Today was another settling in back home kind of day. Alyssa had a good night, really good BSL this morning and has been feeding well during the day. She’s just had her last breastfeed for the night and we started her on the pump about 30 mins ago.
This morning, we saw our paediatrician for the first time since he shipped us off to the RCH and filled him in on what he hadn’t already heard from the metabolic team at the RCH. We will visit again next Wednesday to check Alyssa’s progress, once she has seen the child health nurse.
We discussed some practical aspects with regard to replacing the semi-permanent naso-gastric (NG) feeding tubes and eventually, after Alyssa has her gastrostomy in March, who will be able to assist us in replacing the PEG. It turns out that probably the most help will be Ward 4K (the children’s ward) at the Launceston General Hospital. Although we learned how to do an NG tube, we don’t want to have to do it unless it’s an absolute emergency. Likewise, we don’t want to have to stress about replacing a PEG if we aren’t entirely comfortable with doing it right.

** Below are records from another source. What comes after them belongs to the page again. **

Definition Subscribe (ctx : Context_) (queue : string) (handler : Handler) : M (option error) :=
  cs ← get consumers;
  e ← first_entry cs;
  match e with
  | Some (name, Some ch) => subscribeWithChannel ctx name queue handler
  | _ => mret (Some (Sentinel ErrConsumerNotReady))
  end.

Definition SubscribeWith (ctx : Context_) (consumerName queue : string) (handler : Handler) : M (option error) :=
  match validateQueue queue with
  | Some e => mret (Some e)
  | None =>
      cs ← get consumers;
      match cs !! consumerName with
      | None => mret (Some (WrapError (Some (Sentinel ErrConsumerNotFound)) ("consumer: " +:+ consumerName)))
      | Some None => mret (Some (WrapError (Some (Sentinel ErrConsumerNotReady)) ("consumer: " +:+ consumerName)))
      | Some (Some _) => subscribeWithChannel ctx consumerName queue handler
      end
  end.

Definition dispatchDelivery (ctx : Context_) (d : Delivery) (handler : Handler) (autoAck : bool) : M unit :=
  start ← ext ENow;
  r ← ext (EHandler handler ctx d);
  let handlerErr := match r with
                    | HReturn err => err
                    | HPanic rec stack => Some (Errorf ("handler panic: " +:+ rec +:+ nl +:+ stack))
                    end in
  m ← get metrics;
  match m with
  | None => mret tt
  | Some _ =>
      t ← ext ENow;
      on_metrics (RecordConsumerLatency (Since start t)) ;;
      match handlerErr with
      | Some _ => on_metrics IncrementConsumerMessagesFailed
      | None => on_metrics IncrementConsumerMessagesReceived
      end
  end ;;
  if autoAck then mret tt
  else match handlerErr with
       | Some _ => ext (ENack d false false) ;; mret tt
       | None => ext (EAck d false) ;; mret tt
       end.

(** *** The dispatch goroutine

    One iteration of the select of the i-th loop, by the case that is
    taken.  A case that is not ready leaves the loop at its select. *)
Inductive loop_event : Type :=
| LCtxDone
| LCloseChan
| LDelivery (d : Delivery)
| LDeliveriesClosed.

(** [r.subscriptionWG.Done()] by the i-th loop: when the counter comes to zero,
    everybody inside Wait is woken. *)
Definition subscriptionWG_Done (i : nat) (c : RabbitMQClient) : RabbitMQClient :=
  let c := set_loops (<[i := None]> (loops c)) c in
  match running c with
  | [] => set_subscriptionWG (S (subscriptionWG c)) c
  | _ :: _ => c
  end.

(** The deferred calls: close the dedicated channel, then Done. *)
Definition loop_return (i : nat) (l : loop) : M unit :=
  ext (EChClose (l_ch l)) ;;
  put (subscriptionWG_Done i).

(** The body of the select, with the variables of the goroutine in [l]. *)
Definition loop_case (i : nat) (l : loop) (ev : loop_event) : M unit :=
  match ev with
  | LCtxDone =>
      err ← (ctx_Err (l_ctx l));
      match err with Some _ => loop_return i l | None => mret tt end
  | LCloseChan =>
      c ← get closeChan;
      if c : bool then loop_return i l else mret tt
  | LDelivery d => dispatchDelivery (l_ctx l) d (l_handler l) (l_autoAck l)
  | LDeliveriesClosed => loop_return i l
  end.

Definition loop_step (i : nat) (ev : loop_event) : M unit :=
  ls ← get loops;
  match mjoin (ls !! i) with
  | None => mret tt
  | Some l => loop_case i l ev
  end.

(** ** Connecting and reconnecting *)

Definition set_reconnect_func : M unit :=
  method (λ m : Manager, (tt, CM.SetReconnectFunc reconnect_closure m)).

Definition set_connection_notify (n : NotifyChan) : M unit :=
  method (λ m : Manager, (tt, CM.SetConnectionNotify n m)).

Definition connect : M (option error) :=
  r ← dial;
  match r with
  | inr err => mret (Some err)
  | inl conn =>
      put (set_connection (Some conn)) ;;
      cm ← get connectionManager;
      match cm with
      | None => mret tt
      | Some _ =>
          set_reconnect_func ;;
          notifyCh ← ext (ENotifyClose conn);
          set_connection_notify notifyCh
      end ;;
      cfg ← get config;
      match Urls cfg with
      | [] => panic
      | _ :: _ => mret None
      end
  end.
Lemma Wait_spec c sched :
  closeChan c = true →
  ensures c (subscriptionWG_Wait (draining c sched) : LM _) (λ _ c' log, ∃ m ls k,
    c' = set_subscriptionWG k (set_loops ls (set_metrics m c)) ∧ omap id ls = [] ∧ quiet log ∧ closes log ≡ₚ channels_of (loops c)).
Proof.
  intros Hcl. unfold subscriptionWG_Wait, subscriptionWG_enter. go_run. destruct (running c) as [|l0 r0] eqn:Hrun.
  { go_run. exists (metrics c), (loops c), (subscriptionWG c). split; [by destruct c|]. unfold channels_of.
    unfold running in Hrun. by rewrite Hrun. }
  eapply ensures_bind; [by apply drain_spec|].
  intros [] c1 n1 [(m & ls & k & -> & [_ Hw] & Ho & Hp & _) Hls]. unfold running in Hls. cbn in Hls.
  apply (ensures_sect _ _ tt (set_subscriptionWG k (set_loops ls (set_metrics m c)))).
  { specialize (Hw ltac:(by rewrite Hrun) Hls). cbn in Hw. unfold subscriptionWG_leave, running. cbn.
    rewrite bool_decide_eq_false_2 by lia. by rewrite Hls. }
  rewrite app_nil_r. exists m, ls, k. split; [done|]. split; [done|]. split; [done|].
  unfold channels_of at 1 in Hp. by rewrite Hls, app_nil_r in Hp.
Qed.

(** ** Closing the channel maps *)

(** The non-nil channels of a map. *)
Definition map_channels (m : gmap string (option Channel)) : list Channel := omap id (map_to_list m).*2.

Lemma close_channels_spec c m :
  ensures c (close_channels m : LM _) (λ _ c' log, c' = c ∧ quiet log ∧ closes log ≡ₚ map_channels m).
Proof.
  unfold close_channels. eapply ensures_bind; [apply ensures_range_keys|]. intros keys c1 n1 (-> & Hperm & a & ->).
  eapply ensures_mono.
  { apply (ensures_for_all _ (λ pre c' n, c' = c ∧ quiet n ∧ closes n = omap (λ name, m !! name ≫= id) pre)); [done|].
    intros pre x rest c1 n _ (-> & Ho & Hc).
    destruct (m !! x) as [[ch|]|] eqn:Hx; go_run; (split; [done|]); (split; [by apply quiet_app|]);
      rewrite closes_app, Hc, omap_app; cbn; rewrite Hx; cbn; done. }
  intros ? c1 n (-> & Ho & Hc). split; [done|]. split; [by apply quiet_app|]. rewrite closes_app, Hc.
  cbn. rewrite Hperm. unfold map_channels. apply reflexive_eq.
  assert (∀ l : list (string * option Channel), (∀ k v, (k, v) ∈ l → m !! k = Some v) →
            omap (λ name, m !! name ≫= id) l.*1 = omap id l.*2) as Hgen.
  { induction l as [|[k v] l IH]; intros Hl; [done|]. cbn. rewrite (Hl k v) by by left. cbn.
    rewrite IH by (intros; apply Hl; by right). done. }
  apply Hgen. intros k v. by rewrite elem_of_map_to_list.
Qed.

(** ** Shutdown *)

(** The flags that guard the close operations agree with the channels they
    guard, as they do in a fresh client and after every operation of the helpers. *)
Definition stoppable (c : RabbitMQClient) : Prop :=
  closeChan c = closeOnce c ∧
  (∀ h, healthChecker c = Some h → HC.stopChan h = HC.stopOnce h ∧ HC.stopped h = HC.stopOnce h) ∧
  (∀ m, connectionManager c = Some m → CM.stopped m = true → CM.stopChan m = true).

(** A client that has been shut down: nothing runs, nothing is registered. *)
Definition shut (c : RabbitMQClient) : Prop :=
  closed c = true ∧ closeChan c = true ∧ closeOnce c = true ∧ running c = [] ∧ producers c = ∅ ∧ consumers c = ∅ ∧
  (∀ h, healthChecker c = Some h → HC.stopped h = true ∧ HC.stopChan h = true ∧ HC.stopOnce h = true) ∧
  (∀ m, connectionManager c = Some m → CM.stopped m = true ∧ CM.stopChan m = true ∧ CM.connected m = false) ∧
  goroutinePool c ≠ Some false.

Lemma shut_connection o c : shut c → shut (set_connection o c).
Proof. exact id. Qed.

Lemma stoppable_connection o c : stoppable c → stoppable (set_connection o c).
Proof. exact id. Qed.

Lemma close_closeChan_spec c :
  closeChan c = closeOnce c →
  ensures c (close_closeChan : LM _) (λ _ c' log, c' = set_closeOnce true (set_closeChan true c) ∧ log = []).
Proof.
  intros Heq. unfold close_closeChan. eapply ensures_sect; [|by split].
  rewrite Heq. destruct (closeOnce c) eqn:Ho; [|done]. f_equal. destruct c; cbn in *; by subst.
Qed.

Lemma stop_health_checker_spec c :
  (∀ h, healthChecker c = Some h → HC.stopChan h = HC.stopOnce h ∧ HC.stopped h = HC.stopOnce h) →
  ensures c (stop_health_checker : LM _) (λ _ c' log, log = [] ∧ ∃ o, c' = set_healthChecker o c ∧
    ∀ h, o = Some h → HC.stopped h = true ∧ HC.stopChan h = true ∧ HC.stopOnce h = true).
Proof.
  intros Hh. unfold stop_health_checker. go_run. destruct (healthChecker c) as [h|] eqn:Hc.
  - destruct (Hh h eq_refl) as [H1 H2].
    destruct (HC.stopOnce h) eqn:Ho; (eapply ensures_checker; [exact Hc|unfold HC.Stop, HC.close_stopChan; rewrite H1, H2, ?Ho; reflexivity|]);
      (split; [done|]); eexists; (split; [done|]); intros ? [= <-]; cbn; rewrite ?H1, ?H2, ?Ho; done.
  - go_run. split; [done|]. exists None. split; [|done]. destruct c; cbn in *; by subst.
Qed.

Lemma manager_Stop (m : Manager) :
  (CM.stopped m = true → CM.stopChan m = true) →
  ∃ m', CM.Stop m = Done (tt, m') ∧ CM.stopped m' = true ∧ CM.stopChan m' = true ∧ CM.connected m' = false.
Proof.
  destruct m as [up closed_ stopped_ fn notify]. cbn. intros Hm.
  destruct stopped_; [rewrite Hm by done|destruct closed_]; eexists; (split; [reflexivity|]); done.
Qed.

Lemma stop_connection_manager_spec c :
  (∀ m, connectionManager c = Some m → CM.stopped m = true → CM.stopChan m = true) →
  ensures c (stop_connection_manager : LM _) (λ _ c' log, log = [] ∧ ∃ o, c' = set_connectionManager o c ∧
    ∀ m, o = Some m → CM.stopped m = true ∧ CM.stopChan m = true ∧ CM.connected m = false).
Proof.
  intros Hm. unfold stop_connection_manager. go_run. destruct (connectionManager c) as [m|] eqn:Hc.
  - destruct (manager_Stop m (Hm m eq_refl)) as (m' & Hs & Hm'). eapply ensures_manager; [exact Hc|exact Hs|].
    split; [done|]. eexists. split; [done|]. by intros ? [= <-].
  - go_run. split; [done|]. exists None. split; [|done]. destruct c; cbn in *; by subst.
Qed.

(** What a shutdown that was not cancelled did. *)
Definition cleaned (c : RabbitMQClient) (r : option error) (c' : RabbitMQClient) (log : list entry) : Prop :=
  shut c' ∧ stoppable c' ∧ opens log = [] ∧
  closes log ≡ₚ channels_of (loops c) ++ map_channels (consumers c) ++ map_channels (producers c) ∧
  registrations log = match rt c with
    | None => []
    | Some _ => [(true, sharedReadinessResourceName, ResBool false); (true, sharedHealthResourceName, ResBool false);
                 (false, privateReadinessResourceName, ResBool false); (false, privateHealthResourceName, ResBool false)]
    end ∧
  match connection c with
  | None => r = None ∧ connection c' = None
  | Some conn => ∃ pre a, log = pre ++ [mkEntry _ (EConnClose conn) a] ∧ r = as_error <$> a ∧
                   connection c' = match a with None => None | Some _ => Some conn end
  end.

Lemma contract_registrations runtime a b log :
  contract runtime a b log → opens log = [] ∧ closes log = [] ∧ registrations log =
    [(true, sharedReadinessResourceName, ResBool a); (true, sharedHealthResourceName, ResBool b);
     (false, privateReadinessResourceName, ResBool a); (false, privateHealthResourceName, ResBool b)].
Proof. by intros (a1 & a2 & a3 & a4 & ->). Qed.

(** The end of a shutdown: the connection. *)
Lemma close_connection_spec c :
  ensures c (close_connection : LM _) (λ r c' log,
    match connection c with
    | None => r = None ∧ c' = c ∧ log = []
    | Some conn => ∃ a, log = [mkEntry _ (EConnClose conn) a] ∧ r = as_error <$> a ∧
                     c' = match a with None => set_connection None c | Some _ => c end
    end).
Proof. unfold close_connection. go_run. destruct (connection c); go_exec; try done; by eexists. Qed.

(** The helpers have been stopped. *)
Definition helpers_stopped (c : RabbitMQClient) : Prop :=
  closed c = true ∧ closeChan c = true ∧ closeOnce c = true ∧
  (∀ h, healthChecker c = Some h → HC.stopped h = true ∧ HC.stopChan h = true ∧ HC.stopOnce h = true) ∧
  (∀ m, connectionManager c = Some m → CM.stopped m = true ∧ CM.stopChan m = true ∧ CM.connected m = false).

(** The channels, the connection and the runtime are as they were. *)
Definition same_channels (c c' : RabbitMQClient) : Prop :=
  producers c' = producers c ∧ consumers c' = consumers c ∧ connection c' = connection c ∧ rt c' = rt c.

Lemma shut_stoppable c : shut c → stoppable c.
Proof.
  intros (_ & H1 & H2 & _ & _ & _ & Hh & Hm & _). split; [by rewrite H1, H2|]. split.
  - intros h Hc. destruct (Hh h Hc) as (-> & -> & ->). done.
  - intros m Hc _. by apply Hm.
Qed.

(** The first part of a shutdown signals every background task to stop. *)
Definition signal_stop : LM unit :=
  put (set_closed true) ;; close_closeChan ;; stop_health_checker ;; stop_connection_manager.

Lemma signal_stop_spec c :
  stoppable c →
  ensures c signal_stop (λ _ c' log, log = [] ∧ helpers_stopped c' ∧ same_channels c c' ∧ loops c' = loops c).
Proof.
  intros (Hcl & Hh & Hm). unfold signal_stop. go_run.
  eapply ensures_bind; [by apply close_closeChan_spec|]. intros [] c1 n2 [-> ->]. cbn [app].
  eapply ensures_bind; [by apply stop_health_checker_spec|]. intros [] c1 n2 (-> & oh & -> & Hoh). cbn [app].
  eapply ensures_mono; [by apply stop_connection_manager_spec|]. intros [] c1 n2 (-> & om & -> & Hom).
  split; [done|]. split; [|done]. do 3 (split; [done|]). split; [exact Hoh|exact Hom].
Qed.

(** The middle part waits for the goroutines and closes the channels. *)
Definition drain_and_close (sched : list (nat * loop_event)) : LM unit :=
  subscriptionWG_Wait sched ;;
  goroutinePool_Wait ;;
  cs ← get consumers;
  close_channels cs ;;
  put (set_consumers ∅) ;;
  ps ← get producers;
  close_channels ps ;;
  put (set_producers ∅).

Lemma drain_and_close_spec c sched :
  helpers_stopped c →
  ensures c (drain_and_close (draining c sched)) (λ _ c' log, shut c' ∧ quiet log ∧ connection c' = connection c ∧
    closes log ≡ₚ channels_of (loops c) ++ map_channels (consumers c) ++ map_channels (producers c)).
Proof.
  intros (H1 & H2 & H3 & Hh & Hm). unfold drain_and_close.
  eapply ensures_bind; [by apply Wait_spec|]. intros [] c1 n3 (mt & ls & k & -> & Hls & Hq3 & Hc3).
  unfold goroutinePool_Wait. go_run. cbn [consumers set_goroutinePool set_subscriptionWG set_loops set_metrics].
  eapply ensures_bind; [apply close_channels_spec|]. intros [] c1 n4 (-> & Hq4 & Hc4). go_run.
  cbn [producers set_goroutinePool set_subscriptionWG set_loops set_metrics set_consumers].
  eapply ensures_bind; [apply close_channels_spec|]. intros [] c1 n5 (-> & Hq5 & Hc5). go_run.
  rewrite app_nil_r, !closes_app, Hc3, Hc4, Hc5. split; [|split; [by repeat apply quiet_app|done]].
  repeat (split; [first [done|exact Hh|exact Hm]|]). cbn. by destruct (goroutinePool c).
Qed.

Lemma cleanupWithContext_parts ctx sched :
  cleanupWithContext ctx sched ≡
    on_err (ctx_Err ctx) (λ e, mret (errorf_w "rabbitmq cleanup canceled before execution" e))
      (publishRuntimeContract false false ;; signal_stop ;; drain_and_close sched ;; close_connection).
Proof.
  unfold cleanupWithContext, on_err. apply bind_proper; [|done]. intros [e|]; [done|].
  apply bind_proper; [intros []|done]. unfold signal_stop, drain_and_close.
  repeat (rewrite ?bind_assoc; apply bind_proper; [intros ?|done]; try done).
Qed.

Lemma cleanup_spec c ctx sched :
  stoppable c →
  ensures c (cleanupWithContext ctx (draining c sched) : LM _) (λ r c' log,
    (ctx ≠ Background ∧ is_Some r ∧ c' = c ∧ Forall ctx_entry log) ∨
    ∃ pre post, log = pre ++ post ∧ Forall ctx_entry pre ∧ cleaned c r c' post).
Proof.
  intros Hst. rewrite cleanupWithContext_parts.
  eapply ensures_on_err; [apply ensures_ctx_Err| |].
  { intros e c1 n1 (-> & Hctx & Hb). go_run. rewrite app_nil_r. left. split; [by intros Hx; specialize (Hb Hx)|]. done. }
  intros c1 n0 (-> & Hctx & _).
  eapply ensures_mono; [|intros r c' post Hpost; right; exists n0, post; split; [done|]; split; [done|exact Hpost]].
  eapply ensures_bind; [apply publishRuntimeContract_spec|]. intros [] c1 n1 [-> Hpub].
  eapply ensures_bind; [by apply signal_stop_spec|]. intros [] c1 n2 (-> & Hstopped & (Hp & Hc & Hn & _) & Hl). cbn [app].
  assert (draining c sched = draining c1 sched) as -> by (unfold draining; by rewrite Hl).
  eapply ensures_bind; [by apply drain_and_close_spec|]. intros [] c2 n3 (Hshut & [Ho3 Hr3] & Hn2 & Hcl).
  eapply ensures_mono; [apply close_connection_spec|]. intros r c' n4 Hconn. rewrite Hn2, Hn in Hconn. rewrite Hl, Hp, Hc in Hcl.
  assert (opens n1 = [] ∧ closes n1 = [] ∧ registrations n1 = match rt c with None => [] | Some _ => 
      [(true, sharedReadinessResourceName, ResBool false); (true, sharedHealthResourceName, ResBool false);
       (false, privateReadinessResourceName, ResBool false); (false, privateHealthResourceName, ResBool false)] end) as (Ho1 & Hc1 & Hr1).
  { destruct (rt c); [by apply contract_registrations in Hpub|by subst]. }
  assert (quiet n4 ∧ closes n4 = []) as [[Ho4 Hr4] Hc4].
  { destruct (connection c); [by destruct Hconn as (a & -> & _)|by destruct Hconn as (_ & _ & ->)]. }
  assert (shut c') as Hshut'.
  { destruct (connection c); [destruct Hconn as ([] & _ & _ & ->)|destruct Hconn as (_ & -> & _)]; auto using shut_connection. }
  unfold cleaned. rewrite !opens_app, !closes_app, !registrations_app, Ho1, Ho3, Ho4, Hr1, Hr3, Hr4, Hc1, Hc4.
  split; [done|]. split; [by apply shut_stoppable|]. split; [done|].
  split; [cbn; by rewrite app_nil_r|]. split; [by rewrite app_nil_r|].
  destruct (connection c) as [conn|] eqn:Hcc.
  - destruct Hconn as (a & -> & -> & ->). exists (n1 ++ n3), a. rewrite <- !app_assoc. split; [done|]. split; [done|].
    destruct a; [|done]. by rewrite Hn2.
  - destruct Hconn as (-> & -> & _). by rewrite Hn2.
Qed.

We also discussed Alyssa’s right arm, which appears to have suffered some nerve damage as it is often weak and floppy. The doctors all seem to think it’s Erb’s Palsy, also known as Brachial Plexus Palsy. Whilst the presentation seems to fit, our concern is that it didn’t come to our attention until last week that her right arm was weak. At the time, the neonatologists and I discussed if it had simply atrophied due to the splint being on it, however when we mentioned it again on Tuesday, they were more interested in looking at it and had some X-rays done that came back clear of any apparent fracture.
After we came home from our appointment, I suggested we should check the photos we had of Alyssa post birth and also in the LGH. Sure enough, we found numerous photos of her at home, in the LGH NICU and even at the RCH in which she is using her right arm normally and it doesn’t appear at all limp or weak as it does now. All the reading and material I’ve found doesn’t indicate how quickly Erb’s becomes apparent if the damage occurs during labour, but one would imagine that it would appear fairly quickly, not two weeks later.
Regardless, we are continuing with the exercises the physio at the RCH gave us, and our doctor and paed both referred us to see St Giles as they apparently have a paediatric physiotherapist who should be comfortable working with a baby. Erb’s is a far more common occurrence than GSD, so it’s not like we need to necessarily defer to the RCH for treatment if the physios here are competent.
This afternoon, we were even brave enough that I stayed at home with Alyssa and Liam while Donna went to battle Centrelink over carer’s allowance, and more importantly, getting a healthcare card for Alyssa which will assist in the higher than normal cost we’ll incur due to GP and paed visits, test sticks for the glucose meter (which you have to get on script), etc.